Why does skin color affect PPG signal quality?
Skin color affects PPG signal quality because melanin, the pigment responsible for skin color, is a strong broadband absorber of visible and near-infrared light. Higher melanin concentration in the epidermis attenuates both incoming LED light and the returning signal, reducing the overall photon budget available for detecting blood volume changes. The effect is wavelength-dependent: melanin absorption is strongest at shorter wavelengths (green, 525nm) and decreases at longer wavelengths (infrared, 940nm). Studies report 30-50% reduction in PPG signal amplitude for darker skin tones at green wavelengths. Infrared wavelengths are least affected by melanin, which is why some researchers advocate infrared PPG for more equitable performance across skin pigmentation levels.
What is Monte Carlo simulation and why is it used for PPG?

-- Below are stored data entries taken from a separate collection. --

Lemma parseRange_ok (spec : bytes) (size : Z) (ra : Z * Z) :
  0 < size < 2 ^ 63 -> parseRange spec size = Some ra -> range_ok size ra.
Proof.
  intros Hs. unfold parseRange, range_ok. destruct (cut_byte (ch "-") spec) as [[a b]|]; [|done].
  rewrite (i64_id (size - 1)) by (unfold in_i64; lia).
  destruct (beq (trim_space a) []).
  - destruct (parse_int64 (trim_space b)) as [suffix|] eqn:E; [|done].
    apply parse_int64_range in E. unfold in_i64 in E.
    destruct (Z.leb_spec suffix 0); [done|]. intros [= <-]. simpl.
    rewrite (i64_id (size - suffix)) by (unfold in_i64; lia).
    destruct (Z.ltb_spec (size - suffix) 0); lia.
  - destruct (parse_int64 (trim_space a)) as [start|]; [|done].
    destruct (Z.ltb_spec start 0), (Z.leb_spec size start); simpl; try done.
    destruct (beq (trim_space b) []); [intros [= <-]; simpl; lia|].
    destruct (parse_int64 (trim_space b)) as [e|]; [|done].
    destruct (Z.ltb_spec e start); [done|]. intros [= <-]. simpl. destruct (Z.leb_spec size e); lia.
Qed.

Lemma resolve_ranges_ok (specs : list bytes) (size : Z) : 0 < size < 2 ^ 63 -> forall ranges,
  resolve_ranges specs size = Some ranges ->
  Forall (range_ok size) ranges /\ length ranges = length specs.
Proof.
  intros Hs. induction specs as [|s specs IH]; intros ranges; simpl; [by intros [= <-]|].
  destruct (parseRange (trim_space s) size) as [ra|] eqn:E; [|done].
  destruct (resolve_ranges specs size) as [l|]; [|done]. intros [= <-].
  destruct (IH l eq_refl) as [H1 H2]. split; [|simpl; by rewrite H2].
  constructor; [by apply (parseRange_ok _ _ _ Hs E)|done].
Qed.

(** The bytes [start..end] of the stored body. *)
Definition body_part (obj : Object.t) (ra : Z * Z) : bytes :=
  take (Z.to_nat (ra.2 - ra.1 + 1)) (drop (Z.to_nat ra.1) (Object.Body obj)).

Definition whole_body (obj : Object.t) : Prop :=
  Object.BodySize obj = len (Object.Body obj) /\ 0 < Object.BodySize obj < 2 ^ 63.

Lemma go_slice_part (obj : Object.t) (ra : Z * Z) : whole_body obj -> range_ok (Object.BodySize obj) ra ->
  go_slice (Object.Body obj) ra.1 (i64 (ra.2 + 1)) = Some (body_part obj ra) /\
  len (body_part obj ra) = i64 (i64 (ra.2 - ra.1) + 1).
Proof.
  intros [Hb Hs] (H1 & H2 & H3). rewrite !i64_id by (unfold in_i64; rewrite ?i64_id; unfold in_i64; lia).
  unfold go_slice. rewrite (proj2 (Z.leb_le 0 ra.1)), (proj2 (Z.leb_le ra.1 (ra.2 + 1))),
    (proj2 (Z.leb_le (ra.2 + 1) (len (Object.Body obj)))) by lia. simpl. unfold body_part.
  replace (ra.2 + 1 - ra.1) with (ra.2 - ra.1 + 1) by lia. split; [done|].
  unfold len in *. rewrite length_take, length_drop. lia.
Qed.

(** What a 206 sends: one part with its Content-Range and exact length, or the
    parts of a multipart body, each under its own Content-Range. *)
Definition partial_response (ri : RequestInfo) (obj : Object.t) (ranges : list (Z * Z)) : list wop :=
  let size := Object.BodySize obj in
  let head_only := beq (GetMethod ri) (bs "HEAD") in
  match ranges with
  | [ra] =>
      [SetHeader Hdr.ContentRange (content_range ra.1 ra.2 size);
       SetHeader Hdr.ContentLength (itoa (len (body_part obj ra))); WriteHeader 206]
      ++ (if head_only then [] else [Write (body_part obj ra)])
  | _ =>
      let boundary := bs "bouine-range-" ++ Hex (Object.Key_ obj) in
      let ct := if beq (Get (Object.Header obj) Hdr.ContentType) [] then bs "application/octet-stream"
                else Get (Object.Header obj) Hdr.ContentType in
      [SetHeader Hdr.ContentType (bs "multipart/byteranges; boundary=" ++ boundary); WriteHeader 206]
      ++ (if head_only then []
          else flat_map (fun ra => [Write (part_header boundary ct ra.1 ra.2 size); Write (body_part obj ra)]) ranges
               ++ [Write ([x0d; x0a] ++ bs "--" ++ boundary ++ bs "--" ++ [x0d; x0a])])
  end.
Lemma spec_known_index (b : banListState) (pat : banPattern) :
  bl_inv b -> spec_known pat (abs_bans b) = match index b !! pat with Some _ => true | None => false end.
Proof.
  intros [Hv _ _ _ _]. unfold spec_known. apply Bool.eq_iff_eq_true. rewrite existsb_exists. split.
  - intros (e & (ban & <- & Hin)%in_map_iff & He%bool_decide_eq_true). simpl in He.
    apply list_elem_of_In in Hin. unfold deref in Hin. apply list_elem_of_omap in Hin as (p & Hp & Hban).
    assert (index b !! pat = Some p) as -> by (apply (v_index _ _ Hv); eauto). done.
  - destruct (index b !! pat) as [p|] eqn:E; [|done]. intros _.
    apply (v_index _ _ Hv) in E as (Hp & ban & Hban & Hpat).
    exists (pattern ban, created ban). split; [|by apply bool_decide_eq_true].
    apply in_map_iff. exists ban. split; [done|]. apply list_elem_of_In.
    apply list_elem_of_omap. by exists p.
Qed.

(** Moving the time of one registered ban. *)
Definition retime (b : banListState) (p : ptr) (ban : activeBan) (c : Time) : banListState :=
  let b := {| b with bans := <[p := setExemptAfter {| ban with created := c |} c]> (bans b) |} in
  if negb (surrogate ban) then {| b with dirty := true |} else b.

Lemma retime_views (b : banListState) (S : list ptr) (p : ptr) (ban : activeBan) (c : Time) :
  views b S -> p ∈ S -> bans b !! p = Some ban -> views (retime b p ban c) S.
Proof.
  intros [Hb Hf Hn Hi Hwf Hs] HpS Hp.
  destruct (Hb p HpS) as (ban0 & Hp0 & Hok). rewrite Hp in Hp0. injection Hp0 as <-.
  set (nb := setExemptAfter {| ban with created := c |} c).
  assert (bans (retime b p ban c) = <[p := nb]> (bans b) /\ next_ptr (retime b p ban c) = next_ptr b /\
          index (retime b p ban c) = index b /\ surr (retime b p ban c) = surr b) as (E1 & E2 & E3 & E4)
    by (unfold retime; by destruct (negb (surrogate ban))).
  assert (forall q (P : banPattern -> bool -> Prop),
    (exists x, <[p := nb]> (bans b) !! q = Some x /\ P (pattern x) (surrogate x)) <->
    (exists x, bans b !! q = Some x /\ P (pattern x) (surrogate x))) as Hex.
  { intros q P. destruct (decide (q = p)) as [->|].
    - rewrite lookup_insert_eq, Hp. split; intros (x & [= <-] & Hx); eexists; (split; [done|exact Hx]).
    - by rewrite lookup_insert_ne. }
  split; rewrite ?E1, ?E2, ?E3, ?E4; try done.
  - intros q Hq. destruct (decide (q = p)) as [->|]; [|rewrite lookup_insert_ne by done; by apply Hb].
    rewrite lookup_insert_eq. exists nb. split; [done|]. apply setExemptAfter_ok; [apply Hok|done].
  - intros pat q. rewrite Hi. by rewrite (Hex q (fun x _ => x = pat)).
  - intros key q. rewrite Hs. by rewrite (Hex q (fun x s => s = true /\ surrogateKey x = key)).
Qed.
(** The eager scan visits every shard. *)
Lemma ban_scan_inv (h : HotStore) (sp : gmap Key Object.t) (clock : Time) (low : Duration)
    (pr : banPredicate) (visit : nat -> list Key) :
  hot_history h sp clock low ->
  let h' := (ban_scan h pr visit).1 in
  hot_history h' sp clock low /\ hbans h' = hbans h /\ length (hshards h') = length (hshards h) /\
  forall i s, hshards h' !! i = Some s -> exists s0, hshards h !! i = Some s0 /\ shrinks s0 s /\
    forall k e, k ∈ visit i -> sentries s !! k = Some e -> pr (h_obj e) = false.
Proof.
  intros Hh. unfold ban_scan. set (n := length (hshards h)).
  assert (forall m, (m <= n)%nat ->
    let h' := (foldl (fun st i => let '(h, total) := st in match hshards h !! i with None => st | Some s =>
        let '(s, f, n) := banShard pr (visit i) s in (emit {| h with hshards := <[i := s]> (hshards h) |} f, total + n)
      end) (h, 0) (seq 0 m)).1 in
    hot_history h' sp clock low /\ hbans h' = hbans h /\ length (hshards h') = n /\
    forall i s, hshards h' !! i = Some s -> exists s0, hshards h !! i = Some s0 /\ shrinks s0 s /\
      ((i < m)%nat -> forall k e, k ∈ visit i -> sentries s !! k = Some e -> pr (h_obj e) = false)) as Hgo.
  { induction m as [|m IH]; intros Hm; cbv zeta.
    - split_and!; [done..|]. intros i s Hs. exists s. split_and!; [done|by apply shrinks_refl|lia].
    - rewrite seq_S, foldl_app. cbn [foldl]. destruct (IH ltac:(lia)) as (I1 & I2 & I3 & I4).
      destruct (foldl _ (h, 0) (seq 0 m)) as [h1 total]. cbn [fst] in I1, I2, I3, I4.
      destruct (lookup_lt_is_Some_2 (hshards h1) m) as [s Hs]; [lia|]. cbn [Nat.add]. rewrite Hs.
      pose proof (HH_ban_shard h1 sp clock low m pr (visit m) I1) as Hb.
      destruct (hot_history_ok h1 sp clock low I1) as [Hok1 _].
      destruct (banShard_inv pr (visit m) s (so_inv _ _ Hok1 m s Hs)) as (B1 & B2 & B3).
      destruct (banShard pr (visit m) s) as [[s' f] c] eqn:Eb. cbn [fst] in B1, B2, B3 |- *.
      rewrite (step_shard h1 m s s' f) in Hb by (done || by rewrite Eb).
      split_and!; [exact Hb|exact I2|cbn [emit hshards]; by rewrite length_insert|].
      intros i x. cbn [emit hshards]. rewrite list_lookup_insert_Some. intros [(<- & <- & _)|[Hne Hx]].
      + destruct (I4 m s Hs) as (s0 & H0 & H1 & _). exists s0. split_and!; [done|by eapply shrinks_trans|].
        intros _. exact B3.
      + destruct (I4 i x Hx) as (s0 & H0 & H1 & H2). exists s0. split_and!; [done|done|]. intros Hi. apply H2. lia. }
  destruct (Hgo n ltac:(lia)) as (G1 & G2 & G3 & G4). split_and!; [done..|].
  intros i s Hs. destruct (G4 i s Hs) as (s0 & H0 & H1 & H2). exists s0. split_and!; [done|done|].
  apply H2. rewrite <- G3. by apply lookup_lt_Some in Hs.
Qed.

(** An administrative ban takes effect at once: [Ban] registers the
    predicate and, when the scan is not coalesced with a recent one, leaves no
    object in any shard that the predicate accepts; it fails only on an
    invalid pattern, and then changes nothing. *)
Theorem hot_ban_evicts (h : HotStore) (sp : gmap Key Object.t) (clock : Time) (low : Duration)
    (expr : BanExpr) (now0 now1 now2 now3 : Time) (visit : nat -> list Key) :
  hot_history h sp clock low -> clock <= now2 ->
  (forall i s k e, hshards h !! i = Some s -> sentries s !! k = Some e -> k ∈ visit i) ->
  let '(h', r) := Ban shard_hash regexp_compile h expr now0 now1 now2 now3 visit in
  match compileBanPredicate regexp_compile expr with
  | Err e => r = Err e /\ h' = h
  | Ok pr =>
      (exists n, r = Ok n) /\ (exists clock', hot_history h' sp clock' low) /\
      hbans h' = registerBan shard_hash (hbans h) expr pr now0 now2 /\
      (isSurrogateOnlyBan expr = false -> lastBanScan h = 0 ->
       forall i s k e, hshards h' !! i = Some s -> sentries s !! k = Some e -> pr (h_obj e) = false)
  end.
Proof.
  intros Hh Hle Hv. unfold Ban. destruct (compileBanPredicate regexp_compile expr) as [pr|e] eqn:Ec; [|done].
  pose proof (HH_register h sp clock low expr pr now0 now2 Hh Ec Hle) as Hr.
  set (h1 := {| h with hbans := registerBan shard_hash (hbans h) expr pr now0 now2 |}) in *.
  destruct (isSurrogateOnlyBan expr); [by split_and!; [eexists|eexists| |]|].
  change (lastBanScan h1) with (lastBanScan h).
  destruct (negb (lastBanScan h =? 0) && _) eqn:Es.
  - split_and!; [by eexists|by eexists|done|]. intros _ Hz. rewrite Hz in Es. done.
  - destruct (ban_scan_inv h1 sp now2 low pr visit Hr) as (H1 & H2 & _ & H4).
    destruct (ban_scan h1 pr visit) as [h2 total]. cbn [fst] in H1, H2, H4.
    split_and!; [by eexists| |exact H2|].
    + exists now2. apply (HH_count h2 sp now2 low (st_hits h2) (st_misses h2) (st_graceHolds h2) (unix_nano now3) H1).
    + intros _ _ i s k e Hs He. destruct (H4 i s Hs) as (s0 & Hs0 & Hsh & Hp).
      apply (Hp k e); [|done]. destruct (shrinks_keeps s0 s Hsh k e He) as (e0 & He0 & _). by eapply Hv.
Qed.

Context `{!RegexpLaws regexp_compile}.
(** ** The reductions are functions of the pairs *)

(** The listed names are distinct up to case, as config validation requires
    and [normalizeCookieNameList] produces for ASCII names. *)
Definition fold_distinct (l : list bytes) : Prop := NoDup (map (map lower_byte) l).

Lemma find_listed_update {A} (l : list bytes) (token : bytes) (x : A) : fold_distinct l ->
  forall ys : list A, length ys = length l ->
  match find_listed l token with Some i => <[i := x]> ys | None => ys end =
  zip_with (fun n y => if asciiEqualFoldStrings token n then x else y) l ys.
Proof.
  unfold fold_distinct. induction l as [|n l IH]; intros Hd ys Hy; [by destruct ys|].
  destruct ys as [|y ys]; [done|]. cbn [map] in Hd. apply NoDup_cons in Hd as [Hn Hd]. simpl in Hy.
  cbn [find_listed zip_with]. destruct (asciiEqualFoldStrings token n) eqn:E.
  - rewrite (fold_equal_len _ _ E), Z.eqb_refl. cbn [andb]. simpl. f_equal.
    clear IH. assert (Forall (fun m => asciiEqualFoldStrings token m = false) l) as Hf.
    { apply Forall_forall. intros m Hm. apply not_true_iff_false. intros Em. apply Hn.
      apply asciiEqualFold_spec in E, Em. rewrite <- E, Em. apply list_elem_of_In, in_map. by apply list_elem_of_In. }
    clear Hn Hd. revert ys Hy. induction Hf as [|m l Hm Hf IH]; intros [|z ys] Hy; try done. simpl.
    rewrite Hm. f_equal. apply IH. simpl in *. lia.
  - rewrite andb_false_r. rewrite <- (IH Hd ys) by lia. by destruct (find_listed l token).
Qed.

Lemma zip_with_compose {A} (f g : bytes -> A -> A) (l : list bytes) : forall ys,
  zip_with f l (zip_with g l ys) = zip_with (fun n y => f n (g n y)) l ys.
Proof. induction l as [|n l IH]; intros [|y ys]; simpl; try done. by rewrite IH. Qed.

Lemma zip_with_id {A} (l : list bytes) : forall ys : list A, length ys = length l ->
  zip_with (fun _ y => y) l ys = ys.
Proof. induction l as [|n l IH]; intros [|y ys] H; try done. simpl. by rewrite IH by (simpl in H; lia). Qed.

(** A loop whose body updates the listed position of each pair's name. *)
Lemma fold_listed {A} (l : list bytes) (step : list A -> bytes -> list A) (upd : bytes * bytes -> A) :
  fold_distinct l ->
  (forall ys pair, step ys pair =
     (let nv := cookie_pair pair in
      if beq nv.1 [] then ys
      else match find_listed l nv.1 with Some i => <[i := upd nv]> ys | None => ys end)) ->
  forall ps ys, length ys = length l ->
  foldl step ys ps =
  zip_with (fun n y => foldl (fun y nv => if asciiEqualFoldStrings nv.1 n then upd nv else y) y
                         (List.filter (fun nv => nonempty nv.1) (map cookie_pair ps))) l ys.
Proof.
  intros Hd Hstep. induction ps as [|p ps IH]; intros ys Hy; [simpl; by rewrite zip_with_id|].
  cbn [foldl map List.filter]. rewrite Hstep. cbn zeta. unfold nonempty at 1.
  destruct (beq (cookie_pair p).1 []) eqn:E; cbn [negb]; [by apply IH|].
  rewrite find_listed_update by done. rewrite IH by (rewrite length_zip_with; lia).
  by rewrite zip_with_compose.
Qed.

Monte Carlo simulation is a computational method that models light propagation in tissue by tracking millions of individual photon packets as they undergo absorption and scattering events. Each photon's path is determined probabilistically based on the tissue's optical properties (absorption coefficient, scattering coefficient, anisotropy factor, and refractive index). By simulating millions of photon trajectories, the method builds up a statistical picture of light distribution, detected signal intensity, and the volume of tissue interrogated. Monte Carlo simulation is used for PPG because the complex, multilayered structure of skin makes analytical solutions intractable. It enables researchers to predict how changes in blood volume, sensor geometry, wavelength, and tissue structure affect the PPG signal without requiring physical experiments.